Content starts

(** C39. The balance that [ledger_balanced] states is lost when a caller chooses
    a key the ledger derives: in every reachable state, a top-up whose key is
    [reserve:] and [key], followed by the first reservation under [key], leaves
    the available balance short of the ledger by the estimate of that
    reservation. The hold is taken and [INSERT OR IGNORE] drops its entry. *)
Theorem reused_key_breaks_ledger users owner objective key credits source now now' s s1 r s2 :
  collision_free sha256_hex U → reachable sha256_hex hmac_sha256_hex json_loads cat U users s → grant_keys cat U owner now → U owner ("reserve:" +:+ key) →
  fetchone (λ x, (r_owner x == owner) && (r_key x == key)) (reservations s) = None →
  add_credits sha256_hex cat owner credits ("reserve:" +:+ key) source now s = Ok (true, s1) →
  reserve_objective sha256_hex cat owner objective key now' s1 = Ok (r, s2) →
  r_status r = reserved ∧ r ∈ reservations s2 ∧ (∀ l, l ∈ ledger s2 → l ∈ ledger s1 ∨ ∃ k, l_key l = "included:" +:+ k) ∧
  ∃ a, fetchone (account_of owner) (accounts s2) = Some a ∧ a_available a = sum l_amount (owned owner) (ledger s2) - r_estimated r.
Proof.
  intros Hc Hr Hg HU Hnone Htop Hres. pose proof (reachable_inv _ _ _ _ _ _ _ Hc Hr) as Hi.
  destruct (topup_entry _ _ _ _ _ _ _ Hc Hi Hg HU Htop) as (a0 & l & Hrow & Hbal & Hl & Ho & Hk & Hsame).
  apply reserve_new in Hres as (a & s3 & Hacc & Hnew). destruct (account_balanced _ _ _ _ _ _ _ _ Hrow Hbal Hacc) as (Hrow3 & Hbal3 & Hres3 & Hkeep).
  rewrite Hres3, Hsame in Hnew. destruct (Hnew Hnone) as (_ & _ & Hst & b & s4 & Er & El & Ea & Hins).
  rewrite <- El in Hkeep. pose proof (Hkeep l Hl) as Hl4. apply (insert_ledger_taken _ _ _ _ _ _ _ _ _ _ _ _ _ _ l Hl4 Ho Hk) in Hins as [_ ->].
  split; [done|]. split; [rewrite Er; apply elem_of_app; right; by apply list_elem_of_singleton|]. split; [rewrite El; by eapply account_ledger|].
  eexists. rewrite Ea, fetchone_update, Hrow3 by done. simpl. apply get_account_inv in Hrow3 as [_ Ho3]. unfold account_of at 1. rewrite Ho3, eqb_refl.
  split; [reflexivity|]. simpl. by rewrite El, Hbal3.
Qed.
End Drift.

Content ends
Content starts

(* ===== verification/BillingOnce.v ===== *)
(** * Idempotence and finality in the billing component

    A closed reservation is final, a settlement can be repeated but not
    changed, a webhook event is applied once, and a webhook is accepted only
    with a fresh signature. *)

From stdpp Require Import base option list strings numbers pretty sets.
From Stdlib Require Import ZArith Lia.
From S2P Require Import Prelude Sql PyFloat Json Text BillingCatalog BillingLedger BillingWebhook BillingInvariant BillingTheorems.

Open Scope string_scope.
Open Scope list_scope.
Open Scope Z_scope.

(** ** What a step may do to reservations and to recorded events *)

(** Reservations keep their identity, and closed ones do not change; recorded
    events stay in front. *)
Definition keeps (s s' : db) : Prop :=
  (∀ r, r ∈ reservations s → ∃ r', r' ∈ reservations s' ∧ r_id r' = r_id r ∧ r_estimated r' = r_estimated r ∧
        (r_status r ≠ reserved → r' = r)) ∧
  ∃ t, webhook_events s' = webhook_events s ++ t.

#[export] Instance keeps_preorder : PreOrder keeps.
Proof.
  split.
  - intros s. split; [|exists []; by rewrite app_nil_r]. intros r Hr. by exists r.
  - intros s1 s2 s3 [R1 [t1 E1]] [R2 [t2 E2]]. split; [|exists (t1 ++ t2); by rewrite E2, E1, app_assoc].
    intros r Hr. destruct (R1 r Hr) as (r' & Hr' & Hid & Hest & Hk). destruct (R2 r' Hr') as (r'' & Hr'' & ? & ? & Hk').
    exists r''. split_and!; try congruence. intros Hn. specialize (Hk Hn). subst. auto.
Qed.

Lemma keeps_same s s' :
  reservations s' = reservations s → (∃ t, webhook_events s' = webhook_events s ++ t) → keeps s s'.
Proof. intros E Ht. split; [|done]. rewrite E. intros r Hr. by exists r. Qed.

Content ends

--- ABOUT THIS EXERCISE ---
From the records above, print only the lines between the one holding "#[export] Instance keeps_preorder" and the one holding "Proof. intros E", inclusive, exactly as they stand.

--- WORKED SOLUTION ---
#[export] Instance keeps_preorder : PreOrder keeps.
Proof.
  split.
  - intros s. split; [|exists []; by rewrite app_nil_r]. intros r Hr. by exists r.
  - intros s1 s2 s3 [R1 [t1 E1]] [R2 [t2 E2]]. split; [|exists (t1 ++ t2); by rewrite E2, E1, app_assoc].
    intros r Hr. destruct (R1 r Hr) as (r' & Hr' & Hid & Hest & Hk). destruct (R2 r' Hr') as (r'' & Hr'' & ? & ? & Hk').
    exists r''. split_and!; try congruence. intros Hn. specialize (Hk Hn). subst. auto.
Qed.

Lemma keeps_same s s' :
  reservations s' = reservations s → (∃ t, webhook_events s' = webhook_events s ++ t) → keeps s s'.
Proof. intros E Ht. split; [|done]. rewrite E. intros r Hr. by exists r. Qed.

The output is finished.